Visits from snake with death in her eyes

snake medicine 2017

2017

Snake Medicine 2019

2019

Two years ago right around this time of year (the vernal equinox / Ostara) I found a dead baby snake waiting for me just outside my back door. Yesterday, I found an adolescent snake who had been injured by one of the neighborhood feral cats in the same place. I moved her to a safer place in the grass and offered some prayers, telling her I hoped she recovered quickly or passed on peacefully. This morning I found her dead about six inches from where I laid her down in the grass, her head burrowed gently into the soil, evidence of our Mother’s parting gift of comfort in her final moments.

Two years ago, after allowing the baby snake to rest on the boulder / altar in our garden for a while, I laid her to rest in the lily patch across the yard. The snake who died last night is resting on the boulder now, with plenty of bright sunshine to warm her one last time. This evening I will bury her with her long departed kin.

While I feel sad that these young beings never got the chance to grow up and flourish, I also deeply appreciate their appearance. Symbolism aside, if I’m being honest I was grateful for the opportunity to handle, observe, and appreciate their elusive bodies. I was particularly enthralled by the sheen on the belly of this year’s visitor, it was so luminous with a pearlescent rainbow cast. When was the last time you were able to gaze deeply at the belly of a snake?

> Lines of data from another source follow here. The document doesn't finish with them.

(** [escapeGraphQLString]; one case of its switch. *)
Definition escape_unit (c : N) : str :=
  if (c =? backslash)%N then [backslash; backslash]
  else if (c =? dq)%N then [backslash; dq]
  else if (c =? nl)%N then [backslash; 110%N]
  else if (c =? cr)%N then [backslash; 114%N]
  else if (c =? tab)%N then [backslash; 116%N]
  else [c].

Definition escapeGraphQLString (s : str) : str := s ≫= escape_unit.

(** [formatArg] *)
Definition formatArg (name : str) (value : jsval) (type : FieldTypeDef) : outcome str :=
  match type with
  | TInt => n ← formatIntLiteral value; Ok (name ++ #": " ++ num_to_string n)
  | TFloat => n ← formatFloatLiteral value; Ok (name ++ #": " ++ num_to_string n)
  | TBool => b ← formatBoolLiteral value; Ok (name ++ #": " ++ b)
  | TString | TText | TDate | TDatetime =>
    Ok (name ++ #": " ++ quoted (escapeGraphQLString (stringify value)))
  end.

(** [renderMutationString] *)
Definition renderMutationString (mutName : str) (args returns : list str) : str :=
  #"mutation {" ++ [nl] ++ #"  " ++ mutName ++ #"(" ++ join #", " args ++ #") {" ++ [nl] ++
  #"    " ++ join ([nl] ++ #"    ") returns ++ [nl] ++ #"  }" ++ [nl] ++ #"}".

(** The validation loop: the first key that is neither [id] nor a field. *)
Fixpoint unknown_field (m : gmap str DomainFieldDef) (keys : list str) : option str :=
  match keys with
  | [] => None
  | key :: keys =>
    if decide (key = #"id") then unknown_field m keys
    else match m !! key with
         | None => Some key
         | Some _ => unknown_field m keys
         end
  end.

(** The rendering loop over the entries: the arguments and the returned
    fields it appends. *)
Fixpoint mutation_loop (m : gmap str DomainFieldDef) (entries : jsobj)
    (acc : list str * list str) : outcome (list str * list str) :=
  match entries with
  | [] => Ok acc
  | (key, value) :: rest =>
    if decide (key = #"id") then mutation_loop m rest acc
    else
      let '(args, returns) := acc in
      let returns := returns ++ [key] in
      match m !! key with
      | None => Throw #"Cannot read properties of undefined (reading 'readOnly')"
      | Some field =>
        if readOnly field then mutation_loop m rest (args, returns)
        else
          arg ← formatArg key value (field_type field);
          mutation_loop m rest (args ++ [arg], returns)
      end
  end.

(** [buildMutationFromMap] *)
Definition buildMutationFromMap (domain : DomainDef) (data : jsobj) : outcome BuildMutationResult :=
  if decide (data = []) then
    Throw (#"buildMutationFromMap: empty data for domain " ++ quoted (domain_name domain))
  else
    let m := indexFields domain in
    match unknown_field m data.*1 with
    | Some key =>
      Throw (#"buildMutationFromMap: unknown field " ++ quoted key ++ #" on domain " ++
             quoted (domain_name domain))
    | None =>
      let id := obj_get #"id" data in
      let isUpdate := negb (isEmptyId id) in
      let verb := if isUpdate then VUpdate else VInsert in
      let mutName := mutationFieldName verb (domain_name domain) in
      init ← (if isUpdate
              then n ← formatIntLiteral id; Ok ([ #"id: " ++ num_to_string n], [])
              else Ok ([], [ #"id"]));
      '(args, returns) ← mutation_loop m data init;
      match args with
      | [] => Throw (#"buildMutationFromMap: no settable fields for " ++ verb_name verb ++ #"_" ++
                     domain_name domain)
      | _ => Ok (MkMutation (renderMutationString mutName args returns) verb returns)
      end
    end.

(** [buildDeleteMutation] *)
Definition buildDeleteMutation (domain : DomainDef) (id : jsval) : outcome str :=
  if isEmptyId id then
    Throw (#"buildDeleteMutation: empty id for domain " ++ quoted (domain_name domain))
  else
    n ← formatIntLiteral id;
    Ok (#"mutation {" ++ [nl] ++ #"  " ++ mutationFieldName VDelete (domain_name domain) ++
        #"(id: " ++ num_to_string n ++ #") {" ++ [nl] ++ #"    id" ++ [nl] ++ #"  }" ++ [nl] ++ #"}").

(** * String literals *)

(** The characters of a GraphQL string literal up to its closing quote, and
    what follows it: the [StringCharacter] grammar of the GraphQL language
    without its [\u] form, which the renderer never writes. *)
Fixpoint lex_string (s : str) : option (str * str) :=
  match s with
  | [] => None
  | c :: s =>
    if (c =? dq)%N then Some ([], s)
    else if (c =? nl)%N || (c =? cr)%N then None
    else if (c =? backslash)%N then
      match s with
      | [] => None
      | e :: s =>
        let unit :=
          if (e =? dq)%N then Some dq
          else if (e =? backslash)%N then Some backslash
          else if (e =? 47)%N then Some 47%N
          else if (e =? 98)%N then Some 8%N
          else if (e =? 102)%N then Some 12%N
          else if (e =? 110)%N then Some nl
          else if (e =? 114)%N then Some cr
          else if (e =? 116)%N then Some tab
          else None in
        u ← unit; '(body, rest) ← lex_string s; Some (u :: body, rest)
      end
    else '(body, rest) ← lex_string s; Some (c :: body, rest)
  end.

Lemma lex_escape_unit c s :
  lex_string (escape_unit c ++ s) = '(body, rest) ← lex_string s; Some (c :: body, rest).
Proof.
  unfold escape_unit.
  destruct (N.eqb_spec c backslash) as [->|H1]; [reflexivity|].
  destruct (N.eqb_spec c dq) as [->|H2]; [reflexivity|].
  destruct (N.eqb_spec c nl) as [->|H3]; [reflexivity|].
  destruct (N.eqb_spec c cr) as [->|H4]; [reflexivity|].
  destruct (N.eqb_spec c tab) as [->|H5]; [reflexivity|].
  cbn [app lex_string].
  apply N.eqb_neq in H1, H2, H3, H4. by rewrite H1, H2, H3, H4.
Qed.

Lemma escape_cons c s : escapeGraphQLString (c :: s) = escape_unit c ++ escapeGraphQLString s.
Proof. reflexivity. Qed.

(** * What a mutation carries *)

Lemma indexFields_fieldByName d : indexFields d = fieldByName d.
Proof. reflexivity. Qed.

(** The entries that become arguments, with the field's type. *)
Definition argument_entry (m : gmap str DomainFieldDef) (e : str * jsval)
    : option (str * jsval * FieldTypeDef) :=
  if decide (e.1 = #"id") then None
  else f ← m !! e.1; if readOnly f then None else Some (e.1, e.2, field_type f).

Definition format_entry (e : str * jsval * FieldTypeDef) : outcome str :=
  formatArg e.1.1 e.1.2 e.2.

Definition known_keys (m : gmap str DomainFieldDef) (keys : list str) : Prop :=
  Forall (λ k, k = #"id" ∨ is_Some (m !! k)) keys.

Definition other_keys (data : jsobj) : list str := filter (λ k, k ≠ #"id") data.*1.

Lemma unknown_field_None m keys : unknown_field m keys = None ↔ known_keys m keys.
Proof.
  unfold known_keys. induction keys as [|k keys IH]; simpl; [done|].
  rewrite Forall_cons. case_decide as Hk; [naive_solver|].
  destruct (m !! k) as [f|].
  - rewrite IH. split; [intros; split; [right; eauto|done]|by intros []].
  - split; [done|]. intros [[?|[? ?]] _]; done.
Qed.

Lemma mutation_loop_spec m entries args returns :
  known_keys m entries.*1 →
  mutation_loop m entries (args, returns) =
  (new ← outcome_map format_entry (omap (argument_entry m) entries);
   Ok (args ++ new, returns ++ other_keys entries)).
Proof.
  unfold other_keys. revert args returns.
  induction entries as [|[k v] entries IH]; intros args returns; cbn [mutation_loop].
  { intros _. cbn. by rewrite !app_nil_r. }
  rewrite fmap_cons. cbn [fst]. intros [Hk Hks]%Forall_cons.
  rewrite filter_cons, omap_cons_eq. unfold argument_entry at 1. cbn [fst snd].
  destruct (decide (k = #"id")) as [->|Hid].
  - rewrite decide_False by tauto. by apply IH.
  - rewrite decide_True by done. destruct Hk as [?|[f Hf]]; [done|]. rewrite Hf.
    cbn [mbind option_bind]. destruct (readOnly f).
    + rewrite IH by done. unfold mbind, outcome_bind.
      destruct (outcome_map _ _); [|done]. by rewrite <- app_assoc.
    + cbn [outcome_map].
      change (format_entry (k, v, field_type f)) with (formatArg k v (field_type f)).
      unfold mbind, outcome_bind. destruct (formatArg k v (field_type f)) as [arg|]; [|done].
      rewrite IH by done. unfold mbind, outcome_bind.
      destruct (outcome_map _ _); [|done]. by rewrite <- !app_assoc.
Qed.

Lemma formatArg_name k v t a : formatArg k v t = Ok a → ∃ lit, a = k ++ #": " ++ lit.
Proof.
  destruct t; cbn [formatArg];
    first [intros (x & _ & [= <-])%outcome_bind_Ok; eauto|intros [= <-]; eauto].
Qed.

Lemma outcome_map_elem {A B} (f : A → outcome B) l l' y :
  outcome_map f l = Ok l' → y ∈ l' → ∃ x, x ∈ l ∧ f x = Ok y.
Proof.
  revert l'. induction l as [|x l IH]; intros l'; cbn [outcome_map].
  - intros [= <-] ?%elem_of_nil. done.
  - intros (z & Hz & (zs & Hzs & [= <-])%outcome_bind_Ok)%outcome_bind_Ok.
    intros [->|Hy]%elem_of_cons; [exists x; by split; [left|]|].
    destruct (IH _ Hzs Hy) as (w & ? & ?). exists w. by split; [right|].
Qed.

Lemma argument_entry_settable d e k v t :
  argument_entry (fieldByName d) e = Some (k, v, t) → k ∈ settableFieldNames d.
Proof.
  unfold argument_entry. case_decide as Hid; [done|].
  destruct (fieldByName d !! e.1) as [f|] eqn:Hf; cbn [mbind option_bind]; [|done].
  destruct (readOnly f) eqn:Hr; [done|]. intros [= <- _ _].
  apply fieldByName_Some in Hf as [Hin Hn]. apply elem_of_settable.
  exists f. split_and!; [done| |done]. split; congruence.
Qed.

(** The whole function, without its loops. *)
Definition id_arguments (id : jsval) : outcome (list str) :=
  if isEmptyId id then Ok [] else n ← formatIntLiteral id; Ok [ #"id: " ++ num_to_string n].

Snake is grounded and in deep connection to earth. Snake unceremoniously sheds what she has outgrown, like so many translucent breadcrumbs for us to find and follow so we may learn her unburdened ways. Full of paradox and surprise, snake moves with a speed we do not expect of a creature without limbs, and she can spare life as surely as she may catalyze death with the nectar of her fangs.

Two years ago, I felt like an underdeveloped creation whose protective shell was being ruthlessly crushed, I was sure I would be the collateral damage of its destruction. Today, still in the shell somehow, I can stand up (though my legs wobble), I can fashion a hammer from the debris left over from being knocked around (though I have no clear diagram to follow), I can hold the hammer high (though I need the strength of both my arms), and I am ready to smash myself out of the egg that has held me.